• [Try it] Return, exactly as written, every line from the first line of the data below through the line that contains "pose proof (st_active _ _ Hs _ Ht) as Hl.".

• [Source information]
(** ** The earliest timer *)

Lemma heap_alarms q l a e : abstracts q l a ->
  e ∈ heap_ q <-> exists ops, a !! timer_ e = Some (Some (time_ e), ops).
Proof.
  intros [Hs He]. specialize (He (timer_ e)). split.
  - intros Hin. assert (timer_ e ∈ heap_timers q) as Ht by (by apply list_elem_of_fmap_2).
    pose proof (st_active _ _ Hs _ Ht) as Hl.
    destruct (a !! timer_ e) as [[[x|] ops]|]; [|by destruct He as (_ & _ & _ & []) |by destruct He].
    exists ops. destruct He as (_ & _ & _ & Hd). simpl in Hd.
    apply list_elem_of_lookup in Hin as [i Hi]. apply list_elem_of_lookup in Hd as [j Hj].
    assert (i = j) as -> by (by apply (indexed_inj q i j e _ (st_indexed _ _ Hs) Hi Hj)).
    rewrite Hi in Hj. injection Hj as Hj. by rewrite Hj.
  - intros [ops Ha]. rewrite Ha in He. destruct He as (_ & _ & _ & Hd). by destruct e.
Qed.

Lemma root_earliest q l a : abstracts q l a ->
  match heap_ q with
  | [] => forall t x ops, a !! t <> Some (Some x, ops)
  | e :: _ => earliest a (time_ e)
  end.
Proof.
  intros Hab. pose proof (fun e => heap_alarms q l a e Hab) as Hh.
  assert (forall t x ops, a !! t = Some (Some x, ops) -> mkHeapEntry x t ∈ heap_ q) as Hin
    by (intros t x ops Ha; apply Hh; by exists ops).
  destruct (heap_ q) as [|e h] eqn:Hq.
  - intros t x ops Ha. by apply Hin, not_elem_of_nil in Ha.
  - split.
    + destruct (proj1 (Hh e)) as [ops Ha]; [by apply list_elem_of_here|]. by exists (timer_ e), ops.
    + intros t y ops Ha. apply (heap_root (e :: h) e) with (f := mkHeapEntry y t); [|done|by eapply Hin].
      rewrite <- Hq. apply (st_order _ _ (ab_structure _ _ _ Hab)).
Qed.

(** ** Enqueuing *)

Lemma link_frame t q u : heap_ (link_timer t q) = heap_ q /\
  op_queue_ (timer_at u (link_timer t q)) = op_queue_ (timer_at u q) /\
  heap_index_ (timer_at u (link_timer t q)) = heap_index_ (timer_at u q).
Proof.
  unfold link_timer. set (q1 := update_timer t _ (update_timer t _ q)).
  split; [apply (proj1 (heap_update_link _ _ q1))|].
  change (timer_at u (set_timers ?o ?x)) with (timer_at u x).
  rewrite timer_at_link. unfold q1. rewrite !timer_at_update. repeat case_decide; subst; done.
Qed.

• [Expected output]
(** ** The earliest timer *)

Lemma heap_alarms q l a e : abstracts q l a ->
  e ∈ heap_ q <-> exists ops, a !! timer_ e = Some (Some (time_ e), ops).
Proof.
  intros [Hs He]. specialize (He (timer_ e)). split.
  - intros Hin. assert (timer_ e ∈ heap_timers q) as Ht by (by apply list_elem_of_fmap_2).
    pose proof (st_active _ _ Hs _ Ht) as Hl.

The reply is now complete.